Rights, best interests, and perpetuating tragedy.

 

Background

On November 14th Justice Gethin Edward ruled in a Brantford Ontario court that the parents of an 11 year old Native girl had the right to seek traditional therapies for her acute lymphoblastic leukemia. The girl “JJ” had started chemotherapy in August but had been removed from treatment by her mother ten days into the treatment. The health care team had approached the Brant Children’s Aid Society to intervene on behalf of the child. They argued that removing the child from treatment (a treatment that is 90% successful in treating this otherwise fatal illness) constituted medical neglect and that therefore, the child was in need of protection. Brant CAS investigated and declined to intervene on the grounds that the child was part of a loving family trying to do the best they could for their child. The child was not, therefore, in need of protection. Many organizations would leave things there, it is after all the CAS mandate to promote the best interests of children, and hospitals frequently defer to their authority.

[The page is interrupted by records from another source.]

Lemma pretty_N_char_digit k :
  (k < 10)%N ->
  is_digit (pretty_N_char k) = true
  /\ Z.of_nat (nat_of_ascii (pretty_N_char k) - 48) = Z.of_N k
  /\ (k <> 0%N -> Ascii.eqb (pretty_N_char k) "0" = false).
Proof.
  intros Hk.
  assert (k = 0 \/ k = 1 \/ k = 2 \/ k = 3 \/ k = 4 \/ k = 5 \/ k = 6 \/ k = 7 \/ k = 8 \/ k = 9)%N
    as Hcases by lia.
  repeat (destruct Hcases as [-> | Hcases]); try subst k; done.
Qed.

(** The digits [pretty] writes for a natural number. *)
Lemma pretty_N_go_digits x :
  exists d,
    (forall s, pretty_N_go x s = d +:+ s)
    /\ all_digits d = true
    /\ digits_value d = Z.of_N x
    /\ (x = 0%N -> d = "")
    /\ (x <> 0%N -> exists c t, d = String c t /\ is_digit c = true /\ Ascii.eqb c "0" = false).
Proof.
  induction (N.lt_wf_0 x) as [x _ IH].
  destruct (decide (x = 0%N)) as [-> | Hx].
  { exists "". repeat split; try done. }
  assert (Hpos : (0 < x)%N) by lia.
  destruct (IH (x `div` 10)%N) as (d' & Hgo & Hall & Hval & Hzero & Hhead).
  { by apply N.div_lt. }
  assert (Hmod : (x `mod` 10 < 10)%N) by (by apply N.mod_lt).
  destruct (pretty_N_char_digit _ Hmod) as (Hdig & Hcval & Hcnz).
  exists (d' +:+ String (pretty_N_char (x `mod` 10)) "").
  split; [| split; [| split; [| split]]].
  - intros s. rewrite pretty_N_go_step by done. rewrite Hgo. by rewrite string_app_assoc.
  - apply all_digits_app; [done |]. simpl. by rewrite Hdig.
  - rewrite digits_value_snoc, Hval, Hcval. rewrite (N.div_mod x 10) at 3 by done. lia.
  - done.
  - intros _. destruct (decide (x `div` 10 = 0)%N) as [Hdiv | Hdiv].
    + rewrite (Hzero Hdiv). exists (pretty_N_char (x `mod` 10)), "".
      split; [done |]. split; [done |]. apply Hcnz.
      intros Hm. pose proof (N.div_mod x 10) as Hdm. lia.
    + destruct (Hhead Hdiv) as (c & t & -> & Hc & Hc0).
      exists c, (t +:+ String (pretty_N_char (x `mod` 10)) ""). by rewrite string_app_cons.
Qed.
(** X5: [Remove] that does not restructure the tree (the leaf the descent
    ends on is the root, or holds more entries than its minimum size): the
    lookup of every other key yields what it did before, and when no two
    entries of the leaf share a key the lookup of the removed key misses
    afterwards. *)
Theorem Remove_leaf_only_lookups t key root leaf ws ps :
  root_page_id_ t ≠ INVALID_PAGE_ID →
  FetchPage t (root_page_id_ t) = Some root →
  Remove_descend (descent_fuel t) t root key [root] [] = Some (leaf :: ws, ps) →
  ws = [] ∨ GetMinSize t leaf < GetSize t leaf →
  ∃ t', Remove t key = Some t' ∧
    (∀ key' result, key' ≠ key → GetValue t' key' result = GetValue t key' result) ∧
    ((∀ i j, 0 ≤ i < j → j < GetSize t leaf → KeyAt t leaf i ≠ KeyAt t leaf j) →
     ∀ result, GetValue t' key result = Some (false, result)).
Proof.
  intros Hvalid Hroot Hd Hcase.
  pose proof (Remove_descend_Insert_descend _ _ _ _ _ _ _ _ Hd) as Hdi.
  destruct (leaf_delete_lookups t key root leaf ws Hvalid Hroot Hdi) as (Hother & Hgone).
  destruct (Remove_leaf_only t key root leaf ws ps Hvalid Hroot Hd Hcase)
    as [Hrem|(Hrem & -> & Hsz)].
  - eexists. split; [exact Hrem|]. done.
  - eexists. split; [exact Hrem|].
    set (t1 := leaf_delete root key t) in *.
    apply FetchPage_inv in Hroot as Hr. destruct Hr as [Hrr Hrp].
    rewrite <- Hrr in Hrp.
    destruct (Insert_descend_leaf _ _ _ _ _ _ _ Hrp Hdi) as [Hleaf Hlp].
    destruct (leaf_delete_frame root key t) as (Hrt & _ & _ & _).
    pose proof (dom_leaf_delete root key t Hlp) as Hdom. fold t1 in Hrt, Hdom.
    assert (∀ key' result, GetValue t1 key' result = Some (false, result)) as Hnone.
    { intros key' result.
      rewrite (GetValue_root_leaf t1 key' result root).
      - pose proof (leaf_find_nonneg t1 root key').
        by rewrite (proj2 (Z.ltb_ge _ _)) by lia.
      - by rewrite Hrt.
      - by rewrite Hrt, (FetchPage_dom t t1 _ Hdom).
      - unfold t1. by rewrite leaf_delete_IsLeafPage. }
    split.
    + intros key' result Hne. rewrite <- (Hother key' result Hne), Hnone. done.
    + intros _ result. done.
Qed.

Lemma Remove_leaf_only_lookups_witness :
  ∃ t', Remove five_keys_tree 5 = Some t' ∧
    (∀ key' result, key' ≠ 5 → GetValue t' key' result = GetValue five_keys_tree key' result) ∧
    ((∀ i j, 0 ≤ i < j → j < GetSize five_keys_tree 2 →
             KeyAt five_keys_tree 2 i ≠ KeyAt five_keys_tree 2 j) →
     ∀ result, GetValue t' 5 result = Some (false, result)).
Proof.
  assert (GetMinSize five_keys_tree 2 < GetSize five_keys_tree 2) as Hmin
    by (vm_compute; reflexivity).
  assert (root_page_id_ five_keys_tree ≠ INVALID_PAGE_ID) as H1 by (vm_compute; discriminate).
  assert (FetchPage five_keys_tree (root_page_id_ five_keys_tree) = Some 3) as H2
    by (vm_compute; reflexivity).
  assert (Remove_descend (descent_fuel five_keys_tree) five_keys_tree 3 5 [3] [] =
            Some ([2; 3], [1])) as H3 by (vm_compute; reflexivity).
  exact (Remove_leaf_only_lookups five_keys_tree 5 3 2 [3] [1] H1 H2 H3 (or_intror Hmin)).
Defined.

(** X6: a key that the lookup misses is removed without a change: when
    [GetValue] returns false for the key and the leaf the descent of
    [Remove] ends on holds at least its minimum size (or is a root that is
    not empty), [Remove] returns the tree it was given. *)
Theorem Remove_missing_key t key result result' root leaf ws ps :
  GetValue t key result = Some (false, result') →
  FetchPage t (root_page_id_ t) = Some root →
  Remove_descend (descent_fuel t) t root key [root] [] = Some (leaf :: ws, ps) →
  GetMinSize t leaf ≤ GetSize t leaf ∨ (ws = [] ∧ 0 < GetSize t leaf) →
  Remove t key = Some t.
Proof.
  intros Hget Hroot Hd Hfull. unfold Remove. unfold GetValue in Hget.
  destruct (root_page_id_ t =? INVALID_PAGE_ID); [done|].
  rewrite Hroot in Hget |- *. cbn [mbind option_bind] in Hget |- *.
  rewrite Hd. cbn [mbind option_bind].
  pose proof (GetValue_loop_Remove_descend _ _ _ _ _ _ _ _ _ _ _ _ Hget Hd) as Habs.
  rewrite leaf_delete_absent by done.
  destruct (Z.geb_spec (GetSize t leaf) (GetMinSize t leaf)); [done|].
  destruct Hfull as [?|[-> Hpos]]; [lia|].
  by rewrite (proj2 (Z.gtb_gt _ _)) by lia.
Qed.

Lemma Remove_missing_key_witness :
  GetValue five_keys_tree 6 [] = Some (false, []) ∧
  Remove five_keys_tree 6 = Some five_keys_tree.
Proof.
  assert (GetMinSize five_keys_tree 2 ≤ GetSize five_keys_tree 2) as Hmin
    by (vm_compute; discriminate).
  assert (GetValue five_keys_tree 6 [] = Some (false, [])) as H1 by (vm_compute; reflexivity).
  assert (FetchPage five_keys_tree (root_page_id_ five_keys_tree) = Some 3) as H2
    by (vm_compute; reflexivity).
  assert (Remove_descend (descent_fuel five_keys_tree) five_keys_tree 3 6 [3] [] =
            Some ([2; 3], [1])) as H3 by (vm_compute; reflexivity).
  split; [exact H1|].
  exact (Remove_missing_key five_keys_tree 6 [] [] 3 2 [3] [1] H1 H2 H3 (or_introl Hmin)).
Defined.

(** X7: [Insert] of a new key into a leaf with room followed by [Remove]
    of that key (the leaf being the root or holding at least its minimum
    size before) gives a tree in which every lookup yields what it did
    before the two operations. *)
Theorem Insert_then_Remove_lookups t key value root leaf ws :
  root_page_id_ t ≠ INVALID_PAGE_ID →
  FetchPage t (root_page_id_ t) = Some root →
  Insert_descend (descent_fuel t) t root key [root] = Some (leaf :: ws) →
  (leaf_find t leaf key <? GetSize t leaf) = false →
  0 ≤ GetSize t leaf → GetSize t leaf ≠ GetMaxSize t leaf →
  ws = [] ∨ GetMinSize t leaf ≤ GetSize t leaf →
  ∃ t' t'', Insert t key value = Some (true, t') ∧ Remove t' key = Some t'' ∧
    ∀ key' result, GetValue t'' key' result = GetValue t key' result.
Proof.
  intros Hvalid Hroot Hd Habs Hs Hroom Hcase.
  destruct (Insert_with_room_then_GetValue t key value root leaf ws Hvalid Hroot Hd Habs Hs Hroom)
    as (t' & Hins & _).
  assert (t' = shift_insert leaf 0 key value t) as Ht'.
  { unfold Insert in Hins. rewrite (proj2 (Z.eqb_neq _ _)) in Hins by done.
    rewrite Hroot in Hins. cbn [mbind option_bind] in Hins. rewrite Hd in Hins.
    cbn [mbind option_bind] in Hins. rewrite Habs in Hins.
    rewrite (proj2 (Z.eqb_neq _ _)) in Hins by done.
    destruct (negb _); by simplify_eq. }
  apply FetchPage_inv in Hroot as Hr. destruct Hr as [Hrr Hrp]. rewrite <- Hrr in Hrp.
  destruct (Insert_descend_leaf _ _ _ _ _ _ _ Hrp Hd) as [Hleaf Hlp].
  destruct (shift_insert_pos leaf 0 key value t ltac:(lia))
    as (_ & _ & _ & _ & Hsz & _ & _ & _ & Hoth).
  destruct (shift_insert_frame leaf 0 key value t) as (Hrt & Hh).
  pose proof (dom_shift_insert leaf 0 key value t Hlp) as Hdom.
  rewrite <- Ht' in Hsz, Hoth, Hrt, Hh, Hdom.
  (* the descent of Remove in the new tree *)
  assert (Insert_descend (descent_fuel t') t' root key [root] = Some (leaf :: ws)) as Hd'.
  { rewrite (descent_fuel_dom t t' Hdom).
    rewrite (Insert_descend_ext _ t t' root key [root] leaf Hleaf); try done.
    intros q. apply Hh. }
  destruct (Insert_descend_Remove_descend _ _ _ _ _ [] _ Hd') as (ps & Hrd).
  assert (root_page_id_ t' ≠ INVALID_PAGE_ID) as Hvalid' by (by rewrite Hrt).
  assert (FetchPage t' (root_page_id_ t') = Some root) as Hroot'.
  { by rewrite Hrt, (FetchPage_dom t t' _ Hdom). }
  assert (is_Some (pages_ t' !! leaf)) as Hlp'.
  { apply elem_of_dom. rewrite Hdom. by apply elem_of_dom. }
  set (t1 := leaf_delete leaf key t').
  (* the leaf is as it was *)
  destruct (leaf_delete_shift_insert leaf key value t Hs) as (Hsz1 & Hsl1).
  rewrite <- Ht' in Hsz1, Hsl1. fold t1 in Hsz1, Hsl1.
  destruct (leaf_delete_frame leaf key t') as (Hrt1 & _ & _ & Hoth1).
  pose proof (dom_leaf_delete leaf key t' Hlp') as Hdom1.
  fold t1 in Hrt1, Hoth1, Hdom1.
  assert (∀ key' result, GetValue t1 key' result = GetValue t key' result) as Hsame.
  { intros key' result. unfold GetValue.
    rewrite Hrt1, Hrt. destruct (root_page_id_ t =? INVALID_PAGE_ID); [done|].
    rewrite (FetchPage_dom t' t1 _ Hdom1), (FetchPage_dom t t' _ Hdom), Hroot.
    cbn [mbind option_bind].
    rewrite (descent_fuel_dom t' t1 Hdom1), (descent_fuel_dom t t' Hdom).
    destruct (leaf_find_window t t1 leaf leaf key' 0) as (Hf & Hv); try lia.
    { intros j Hj. rewrite Hsl1 by lia. by replace (0 + j) with j by lia. }
    apply (GetValue_loop_leaf_write _ t t1 _ key' result leaf); try done.
    - intros q. unfold t1. rewrite leaf_delete_IsLeafPage. apply Hh.
    - intros q Hq. destruct (Hoth1 q Hq) as (E1 & E2). destruct (Hoth q Hq) as (E3 & E4).
      split; [congruence|]. intros j. by rewrite E2, E4.
    - by rewrite Hdom1. }
  destruct (Remove_leaf_only t' key root leaf ws ps Hvalid' Hroot' Hrd)
    as [Hrem|(Hrem & -> & Hsz0)].
  { destruct Hcase as [?|Hmin]; [by left|]. right.
    unfold GetMinSize in *. rewrite (proj2 (proj2 (Hh leaf))). lia. }
  - exists t', t1. done.
  - exists t', (set_root INVALID_PAGE_ID t1). split; [done|]. split; [done|].
    intros key' result. rewrite <- Hsame.
    fold t1 in Hsz0.
    rewrite (GetValue_root_leaf t1 key' result root).
    + pose proof (leaf_find_nonneg t1 root key').
      by rewrite (proj2 (Z.ltb_ge _ _)) by lia.
    + by rewrite Hrt1.
    + by rewrite Hrt1, (FetchPage_dom t' t1 _ Hdom1).
    + unfold t1. by rewrite leaf_delete_IsLeafPage, (proj1 (Hh root)).
Qed.

Lemma Insert_then_Remove_lookups_witness :
  ∃ t' t'', Insert five_keys_tree 6 (RID 6) = Some (true, t') ∧ Remove t' 6 = Some t'' ∧
    ∀ key' result, GetValue t'' key' result = GetValue five_keys_tree key' result.
Proof.
  assert (GetMinSize five_keys_tree 2 ≤ GetSize five_keys_tree 2) as Hmin
    by (vm_compute; discriminate).
  assert (root_page_id_ five_keys_tree ≠ INVALID_PAGE_ID) as H1 by (vm_compute; discriminate).
  assert (FetchPage five_keys_tree (root_page_id_ five_keys_tree) = Some 3) as H2
    by (vm_compute; reflexivity).
  assert (Insert_descend (descent_fuel five_keys_tree) five_keys_tree 3 6 [3] = Some [2; 3])
    as H3 by (vm_compute; reflexivity).
  assert ((leaf_find five_keys_tree 2 6 <? GetSize five_keys_tree 2) = false) as H4
    by (vm_compute; reflexivity).
  assert (0 ≤ GetSize five_keys_tree 2) as H5 by (vm_compute; discriminate).
  assert (GetSize five_keys_tree 2 ≠ GetMaxSize five_keys_tree 2) as H6
    by (vm_compute; discriminate).
  exact (Insert_then_Remove_lookups five_keys_tree 6 (RID 6) 3 2 [3] H1 H2 H3 H4 H5 H6
           (or_intror Hmin)).
Defined.

(** X8: on a tree whose header holds no root [Begin] returns the page id
    of [End], the invalid id; on a tree whose root is a leaf it returns the
    root.  And whenever [Begin] returns (the invalid id being no page of the
    pool), its result is the id of [End] exactly when the header holds no
    root, and otherwise a leaf page of the pool, never an internal page. *)
Theorem Begin_result t :
  (root_page_id_ t = INVALID_PAGE_ID → Begin t = Some (End_ t)) ∧
  (∀ root,
     root_page_id_ t ≠ INVALID_PAGE_ID →
     FetchPage t (root_page_id_ t) = Some root → IsLeafPage t root = true →
     Begin t = Some root) ∧
  (pages_ t !! INVALID_PAGE_ID = None →
   ∀ p, Begin t = Some p →
     (p = End_ t ↔ root_page_id_ t = INVALID_PAGE_ID) ∧
     (p ≠ End_ t → IsLeafPage t p = true ∧ is_Some (pages_ t !! p))).
Proof.
  split; [|split].
  - intros E. unfold Begin, End_. by rewrite E, Z.eqb_refl.
  - intros root Hvalid Hroot Hleaf. unfold Begin.
    rewrite (proj2 (Z.eqb_neq _ _)) by done. rewrite Hroot. cbn [mbind option_bind].
    apply FetchPage_inv in Hroot as [-> _].
    unfold descent_fuel. cbn [Begin_loop]. by rewrite Hleaf.
  - intros Hinv p. unfold Begin, End_.
    destruct (Z.eqb_spec (root_page_id_ t) INVALID_PAGE_ID) as [E|E].
    + intros [= <-]. done.
    + destruct (FetchPage t (root_page_id_ t)) as [root|] eqn:Hfetch; [|done].
      cbn [mbind option_bind]. apply FetchPage_inv in Hfetch as [-> Hrp].
      intros Hb. destruct (Begin_loop_leaf _ _ _ _ Hrp Hb) as [Hleaf Hp].
      split; [|done]. split; [|done].
      intros ->. rewrite Hinv in Hp. by destruct Hp.
Qed.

But McMaster Children’s Hospital took the CAS to court. Good for them in pursuing what they thought was right.

The obligation to protect

So let’s unpack the story – what is going on here? We, the broader community, Canadian society have a moral obligation to protect the most vulnerable members of our community. We have to be prepared to step in to prevent abuse and neglect, and for children we have an entire system of child welfare authorities. In many respects this is uncontroversial, there is a legislated obligation on professionals and those with authority to report to Children’s Aid Societies suspected cases of abuse or neglect. There is a moral obligation on anyone to do the same thing. While we generally respect parental authority over most aspects of a child’s life there are some things parents cannot do – and some things they must do. So, to use obvious examples, one cannot beat one’s child, nor can one fail to feed him or her. It is important to note that intention or beliefs are irrelevant here. The parent may genuinely believe that it is in the child’s best interest to be beaten with a stick, that belief may have a religious foundation (spare the rod and spoil the child – a phrase coined from Proverbs 13 v 24.) or not, it does not matter, one cannot beat one’s child. (Section 43 of the Criminal Code notwithstanding.) Similarly, on the positive side, one cannot fail to feed or otherwise fail to provide the necessaries of life for one’s child. (Criminal Code 215. (1))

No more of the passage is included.